Data for the task:

********************

(* ===== verification/ManagerUse.v ===== *)
(** * What the program does with its plugin manager

    Every operation of the main loop and of the user interface changes the manager by
    calls of its table of functions only, and the telemetry, the graph and the hops it
    hands over are those of the program: their addresses fit the arrays.  A call is a
    [mgr_call]; a run of the whole program is, for the manager, a list of them. *)

From S2P Require Import Prelude CFloat Telemetry ShmRing HopAlias Logic Gatekeeper GateSetup System Topology Accounting KeySlots.
From S2P Require Import JsonScan PluginConfig RpcConn PluginHost Draw TuiState PluginRender PluginMgr TreeOrder TuiView TuiInput TuiSystem.
From S2P Require Import Supervisor MainLoop Whole TextBounds.

(** The calls of the table that may change the manager. *)
Inductive mgr_call :=
| MgrTelemetry (tel : nsr_telemetry_state_t) (topo : nsr_topology_state_t)
| MgrRender (tui : nsr_tui_state_t) (topo : nsr_topology_state_t) (y x h w screen_h screen_w : Z)
| MgrHops (hs : list nsr_hop_info_t) (hop_count max_out : Z)
| MgrKey (ch : Z)
| MgrModal
| MgrSwitch (idx : Z) (enabled : bool).

(** What is handed over is of a size that its arrays hold. *)
Definition mgr_call_ok (c : mgr_call) : Prop :=
  match c with
  | MgrTelemetry tel topo => short_snapshot tel /\ short_graph topo /\ (length (nodes topo) <= 1024)%nat
  | MgrRender _ topo _ _ _ _ _ _ => short_graph topo
  | MgrHops hs _ _ => Forall short_hop hs
  | _ => True
  end.

Section Use.
  Context {M : Type} `{PluginManager M}.

Definition mgr_do (m : M) (c : mgr_call) : M :=
  match c with
  | MgrTelemetry tel topo => vt_update_telemetry m tel topo
  | MgrRender tui topo y x h w screen_h screen_w => (vt_render m tui topo y x h w screen_h screen_w).2
  | MgrHops hs hop_count max_out => (vt_render_hops m hs hop_count max_out).2
  | MgrKey ch => (vt_on_key m ch).2
  | MgrModal => (vt_modal_active m).2
  | MgrSwitch idx enabled => vt_set_enabled m idx enabled
  end.

(** [m'] comes from [m] by calls. *)
Definition used (m m' : M) : Prop := exists cs, Forall mgr_call_ok cs /\ foldl mgr_do m cs = m'.

Lemma used_refl m : used m m.
Proof. by exists []. Qed.

Lemma used_trans m m1 m2 : used m m1 -> used m1 m2 -> used m m2.
Proof.
  intros (cs1 & H1 & E1) (cs2 & H2 & E2). exists (cs1 ++ cs2). split; [by apply Forall_app_2|]. by rewrite foldl_app, E1.
Qed.

Lemma used_one m c : mgr_call_ok c -> used m (mgr_do m c).
Proof. intros Hc. exists [c]. split; [by constructor|done]. Qed.

Lemma used_hops m hs n max_out : Forall short_hop hs -> used m (vt_render_hops m hs n max_out).2.
Proof. intros Hs. by apply (used_one m (MgrHops hs n max_out)). Qed.

Lemma used_key m ch : used m (vt_on_key m ch).2.
Proof. by apply (used_one m (MgrKey ch)). Qed.

Lemma used_modal m : used m (vt_modal_active m).2.
Proof. by apply (used_one m MgrModal). Qed.

Lemma used_switch m idx b : used m (vt_set_enabled m idx b).
Proof. by apply (used_one m (MgrSwitch idx b)). Qed.

Lemma panels_use t topo sc m : short_graph topo -> used m (plugin_panels t topo sc m).2.
Proof. intros Hs. by apply (used_one m (MgrRender t topo 9 (max_x sc - 55) (max_y sc - 12) 38 (max_y sc) (max_x sc))). Qed.

(** ** Frames *)

Lemma normal_uses uptime_text t tel topo sc now_ns m :
  Forall short_hop (hops tel) -> short_graph topo -> used m (render_normal uptime_text t tel topo sc now_ns m).2.
Proof.
  intros Ht Hg. unfold render_normal. pose proof (used_hops m (hops tel) NSR_MAX_HOPS NSR_MAX_HOPS Ht) as H1.
  destruct (vt_render_hops m (hops tel) NSR_MAX_HOPS NSR_MAX_HOPS) as [anns m1]. pose proof (panels_use t topo sc m1 Hg) as H2.
  destruct (plugin_panels t topo sc m1) as [ps m2]. by eapply used_trans.
Qed.

Lemma grid_uses t topo tree sc m : short_graph topo -> used m (render_grid t topo tree sc m).2.
Proof.
  intros Hg. unfold render_grid. set (t' := with_grid t _ _). pose proof (panels_use t' topo sc m Hg) as H1.
  by destruct (plugin_panels t' topo sc m) as [ps m1].
Qed.

Lemma tree_uses t topo sc m : short_graph topo -> used m (render_tree t topo sc m).2.
Proof.
  intros Hg. unfold render_tree. set (hs := sim_groups topo _ _ _ _ _).
  assert (Hs : Forall short_hop hs).
  { apply sim_groups_short. constructor; [unfold short_hop; cbn; lia|constructor]. }
  set (r := if 1 <? _ then _ else _). assert (H1 : used m r.2) by (unfold r; split_if; [by apply used_hops|apply used_refl]).
  destruct r as [anns m1]. set (t' := with_tree t _ _). pose proof (panels_use t' topo sc m1 Hg) as H2.
  destruct (plugin_panels t' topo sc m1) as [ps m2]. by eapply used_trans.
Qed.

Lemma frame_uses uptime_text t tel topo tree sc now now_ns m :
  Forall short_hop (hops tel) -> short_graph topo -> used m (nsr_tui_render uptime_text t tel topo tree sc now now_ns m).2.
Proof.
  intros Ht Hg. unfold nsr_tui_render. split_if; [apply used_refl|].
  set (r := match current_mode t with NSR_UI_NORMAL => _ | _ => _ end).
  assert (Hr : used m r.2).
  { unfold r. destruct (current_mode t).
    - pose proof (normal_uses uptime_text t tel topo sc now_ns m Ht Hg) as Hn. by destruct (render_normal _ _ _ _ _ _ _).
    - pose proof (grid_uses t topo tree sc m Hg) as Hn. by destruct (render_grid t topo tree sc m) as [[ds t'] m'].
    - by apply tree_uses.
    - apply used_refl. }
  destruct r as [[[ds t1] tree1] m1]. by destruct (draw_notice t1 sc now).
Qed.

(** ** Keys *)

Lemma tools_use `{Ncurses} t ch m : used m (tools_key t ch m).2.
Proof.
  unfold tools_key. set (r := if key_in ch key_up then _ else _).
  assert (Hr : used m r.2) by (unfold r; repeat split_if; cbn [snd]; try apply used_refl; apply used_switch).
  by destruct r as [t1 m1].
Qed.

Lemma keys_use `{Ncurses} width now t topo tree ch m : used m (nsr_tui_update width now t topo tree ch m).2.
Proof.
  unfold nsr_tui_update. split_if; [apply used_refl|]. pose proof (used_modal m) as H1.
  destruct (vt_modal_active m) as [b m1]. cbn [snd] in H1. pose proof (used_key m1 ch) as H2. split_if.
  { destruct (vt_on_key m1 ch) as [h m2]. by eapply used_trans. }
  split_if; [done|]. split_if; [by split_if|]. unfold mode_key. split_if.
  { pose proof (tools_use t ch m1) as H3. destruct (tools_key t ch m1) as [t1 m2]. by eapply used_trans. }
  repeat (split_if; [done|]). destruct (vt_on_key m1 ch) as [h m2]. cbn [snd] in H2.
  pose proof (used_trans _ _ _ H1 H2) as H12. split_if; [done|]. destruct (current_mode t).
  - by destruct (normal_key t ch).
  - by destruct (grid_key width t topo ch).
  - by destruct (tree_key t topo tree ch).
  - by destruct (normal_key t ch).
Qed.

End Use.

(** ** A manager that writes down the calls *)

#[export] Instance recording {M} `{PluginManager M} : PluginManager (M * list mgr_call) := {
  registry m := registry m.1;
  vt_update_telemetry m tel topo := (vt_update_telemetry m.1 tel topo, m.2 ++ [MgrTelemetry tel topo]);
  vt_render m tui topo y x h w screen_h screen_w :=
    let r := vt_render m.1 tui topo y x h w screen_h screen_w in
    (r.1, (r.2, m.2 ++ [MgrRender tui topo y x h w screen_h screen_w]));
  vt_render_hops m hs hop_count max_out :=
    let r := vt_render_hops m.1 hs hop_count max_out in (r.1, (r.2, m.2 ++ [MgrHops hs hop_count max_out]));
  vt_on_key m ch := let r := vt_on_key m.1 ch in (r.1, (r.2, m.2 ++ [MgrKey ch]));
  vt_modal_active m := let r := vt_modal_active m.1 in (r.1, (r.2, m.2 ++ [MgrModal]));
  vt_count m := vt_count m.1;
  vt_name m := vt_name m.1;
  vt_description m := vt_description m.1;
  vt_enabled m := vt_enabled m.1;
  vt_set_enabled m idx enabled := (vt_set_enabled m.1 idx enabled, m.2 ++ [MgrSwitch idx enabled]);
}.

#[export] Instance recording_laws {M} `{PluginManagerLaws M} : PluginManagerLaws (M * list mgr_call).
Proof.
  split.
  - intros m. apply (count_range m.1).
  - intros m. apply (enabled_outside m.1).
  - intros m. apply (set_enabled_law m.1).
  - intros m. apply (on_key_law m.1).
  - intros m. apply (modal_active_law m.1).
  - intros m. apply (update_telemetry_law m.1).
  - intros m. apply (render_law m.1).
  - intros m. apply (render_hops_law m.1).
Qed.

(** What is written down is what was done. *)
Lemma recorded {M} `{PluginManager M} (m m' : M) cs :
  used (m, []) (m', cs) -> Forall mgr_call_ok cs /\ foldl mgr_do m cs = m'.
Proof.
  intros (cs' & Hcs & E).
  assert (Hrec : forall l p, foldl mgr_do (p, l) cs' = (foldl mgr_do p cs', l ++ cs')).
  { clear. induction cs' as [|c cs' IH]; intros l p; cbn [foldl]; [by rewrite app_nil_r|].
    replace (mgr_do (p, l) c) with (mgr_do p c, l ++ [c]) by by destruct c. by rewrite IH, <- app_assoc. }
  rewrite Hrec in E. cbn [app] in E. injection E as <- <-. done.
Qed.

(** ** Turns and runs *)

Lemma flips_short t t' : flips t t' -> short_graph t -> short_graph t'.
Proof. intros [->|(i & n & Hi & ->)] Ht; [done|]. by apply flip_short. Qed.

Lemma foldl_update_short clock t tels : short_graph t -> short_graph (foldl (nsr_topology_update_from_telemetry clock) t tels).
Proof. intros Ht. apply foldl_short; [|done]. intros t0 tel. apply update_short. Qed.

Section Runs.
  Context `{Inet} (ntop : bool -> list Z -> cstr) (main_clock : nat -> Z).
  Context `{Ncurses} {M : Type} `{PluginManagerLaws M} (uptime_text : Z -> Z -> option (option cstr)) (silent : bool).
  Context (ntop_text : forall v6 bytes, text_ok (ntop v6 bytes)).

#[local] Abbreviation whole := (whole (M := M)).
#[local] Abbreviation whole_do := (whole_do ntop main_clock uptime_text silent).
#[local] Abbreviation run := (run ntop main_clock uptime_text silent).

(** What the main process holds fits its arrays. *)
Definition prog_short (s : main_state (M := M)) : Prop := short_snapshot (last_state s) /\ short_graph (topo s).

(** From one state to the next: by calls, and what is held still fits. *)
Definition used_by (s s' : main_state (M := M)) : Prop := used (mgr s) (mgr s') /\ prog_short s'.

Lemma used_by_trans s s1 s2 : used_by s s1 -> used_by s1 s2 -> used_by s s2.
Proof. intros [Hu1 _] [Hu2 Hs]. split; [by eapply used_trans|done]. Qed.

(** States that differ in other fields only. *)
Lemma used_by_same s s' : mgr s' = mgr s -> last_state s' = last_state s -> topo s' = topo s -> prog_short s -> used_by s s'.
Proof. intros E1 E2 E3 Hs. split; [rewrite E1; apply used_refl|]. unfold prog_short. by rewrite E2, E3. Qed.

Lemma interact_uses s tk : prog_short s -> used_by s (interact uptime_text s tk).1.
Proof.
  intros [Ht Hg]. unfold interact.
  pose proof (frame_uses uptime_text (tui s) (last_state s) (topo s) (tree s) (tk_screen tk) (tk_now tk) (tk_now_ns tk) (mgr s)
    (proj2 (proj2 Ht)) Hg) as Hu1.
  destruct (nsr_tui_render _ _ _ _ _ _ _ _ _) as [[[ds t1] tree1] m1].
  pose proof (keys_use (max_x (tk_screen tk)) (tk_now tk) t1 (topo s) tree1 (tk_key tk) m1) as Hu2.
  pose proof (update_flips (max_x (tk_screen tk)) (tk_now tk) t1 (topo s) tree1 (tk_key tk) m1) as Hf.
  destruct (nsr_tui_update _ _ _ _ _ _ _) as [[[cmd t2] topo2] m2]. cbn [fst snd] in *.
  split; [by eapply used_trans|]. split; [done|]. by eapply flips_short.
Qed.

Lemma drained_uses s tk ss1 ss3 :
  prog_short s -> rings_ok ss1 -> topo_wf (topo (drained main_clock s tk ss1 ss3)) -> used_by s (drained main_clock s tk ss1 ss3).
Proof.
  intros [Ht Hg] Hr [Hn _]. pose proof (after_wait_rings s ss1 tk Hr) as Hr2. unfold drained in *.
  destruct (after_wait s ss1 tk) as [[ss2 forks] kills]. cbn [fst topo] in *. apply waiting_ok in Hr2.
  assert (Hl : short_snapshot (List.last (waiting ss2) (last_state s))) by by apply last_short.
  pose proof (foldl_update_short main_clock (topo s) (waiting ss2) Hg) as Hg2. split; [|done].
  destruct Hn as [Hlen _]. apply (used_one (mgr s) (MgrTelemetry _ _)). split; [done|]. split; [done|]. by rewrite Hlen.
Qed.

Lemma turn_uses s tk s' quit :
  main_ok s -> tick_ok tk -> prog_short s -> main_turn main_clock uptime_text silent s tk = Some (s', quit) -> used_by s s'.
Proof.
  intros Hs Htk Hp E. destruct (turn_spec main_clock uptime_text silent s tk Hs Htk) as (ss1 & ss3 & _ & Hr1 & _ & _ & _ & _ & Hd & E').
  rewrite E' in E. pose proof (drained_uses s tk ss1 ss3 Hp Hr1 (ok_topo _ Hd)) as Hu1.
  destruct silent; [by injection E as <- _|].
  pose proof (interact_uses (drained main_clock s tk ss1 ss3) tk (proj2 Hu1)) as Hu2.
  injection E as E. rewrite E in Hu2. by eapply used_by_trans.
Qed.

Lemma turn_do_uses w tk fd clk w' :
  whole_inv w -> action_ok (Turn tk fd clk) -> prog_short (w_main w) ->
  turn_do main_clock uptime_text silent w tk fd clk = Some w' -> used_by (w_main w) (w_main w').
Proof.
  intros Hw (Hy & Hx & _) Hp. unfold turn_do. split_if; [intros [= <-]; by apply used_by_same|].
  split_if; [intros [= <-]; by apply used_by_same|]. destruct (main_turn _ _ _ _ _) as [[s' quit]|] eqn:E; [|done].
  cbn [mbind option_bind fst snd]. pose proof (turn_uses _ (observed_tick w tk) s' quit (wi_main w Hw) ltac:(by repeat split) Hp E) as [Hu Hs].
  destruct quit; intros [= <-]; (split; [exact Hu|exact Hs]).
Qed.

Lemma whole_do_uses w a w' :
  whole_inv w -> action_ok a -> prog_short (w_main w) -> whole_do w a = Some w' -> used_by (w_main w) (w_main w').
Proof.
  intros Hw Ha Hp. destruct a as [i a| |tk fd clk]; cbn [Whole.whole_do].
  - destruct (w_children w !! i) as [c|]; [|intros [= <-]; by apply used_by_same].
    destruct (sessions (w_main w) !! i) as [x|]; [|intros [= <-]; by apply used_by_same].
    destruct (child_do ntop a c x); [|done]. intros [= <-]. by apply used_by_same.
  - destruct (signals (w_main w) !! w_heard w) as [[pid sg]|]; intros [= <-]; by apply used_by_same.
  - by apply turn_do_uses.
Qed.

Lemma run_uses w acts w' :
  whole_inv w -> Forall action_ok acts -> prog_short (w_main w) -> run w acts = Some w' -> used_by (w_main w) (w_main w').
Proof.
  intros Hw Ha. revert w Hw. induction Ha as [|a acts Ha Hacts IH]; intros w Hw Hp; cbn [Whole.run]; [intros [= <-]; by apply used_by_same|].
  destruct (whole_do_inv ntop main_clock uptime_text silent ntop_text w a Hw Ha) as (w1 & E & Hw1). rewrite E. cbn [mbind option_bind].
  pose proof (whole_do_uses w a w1 Hw Ha Hp E) as Hu1. intros E2. eapply used_by_trans; [exact Hu1|]. apply (IH w1 Hw1); [apply Hu1|done].
Qed.

End Runs.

********************

Exactly the lines from the one containing "destruct (sessions (w_main" through the end of the listing should be reproduced, both ends included and nothing more.

Answer for this exercise:
    destruct (sessions (w_main w) !! i) as [x|]; [|intros [= <-]; by apply used_by_same].
    destruct (child_do ntop a c x); [|done]. intros [= <-]. by apply used_by_same.
  - destruct (signals (w_main w) !! w_heard w) as [[pid sg]|]; intros [= <-]; by apply used_by_same.
  - by apply turn_do_uses.
Qed.

Lemma run_uses w acts w' :
  whole_inv w -> Forall action_ok acts -> prog_short (w_main w) -> run w acts = Some w' -> used_by (w_main w) (w_main w').
Proof.
  intros Hw Ha. revert w Hw. induction Ha as [|a acts Ha Hacts IH]; intros w Hw Hp; cbn [Whole.run]; [intros [= <-]; by apply used_by_same|].
  destruct (whole_do_inv ntop main_clock uptime_text silent ntop_text w a Hw Ha) as (w1 & E & Hw1). rewrite E. cbn [mbind option_bind].
  pose proof (whole_do_uses w a w1 Hw Ha Hp E) as Hu1. intros E2. eapply used_by_trans; [exact Hu1|]. apply (IH w1 Hw1); [apply Hu1|done].
Qed.

End Runs.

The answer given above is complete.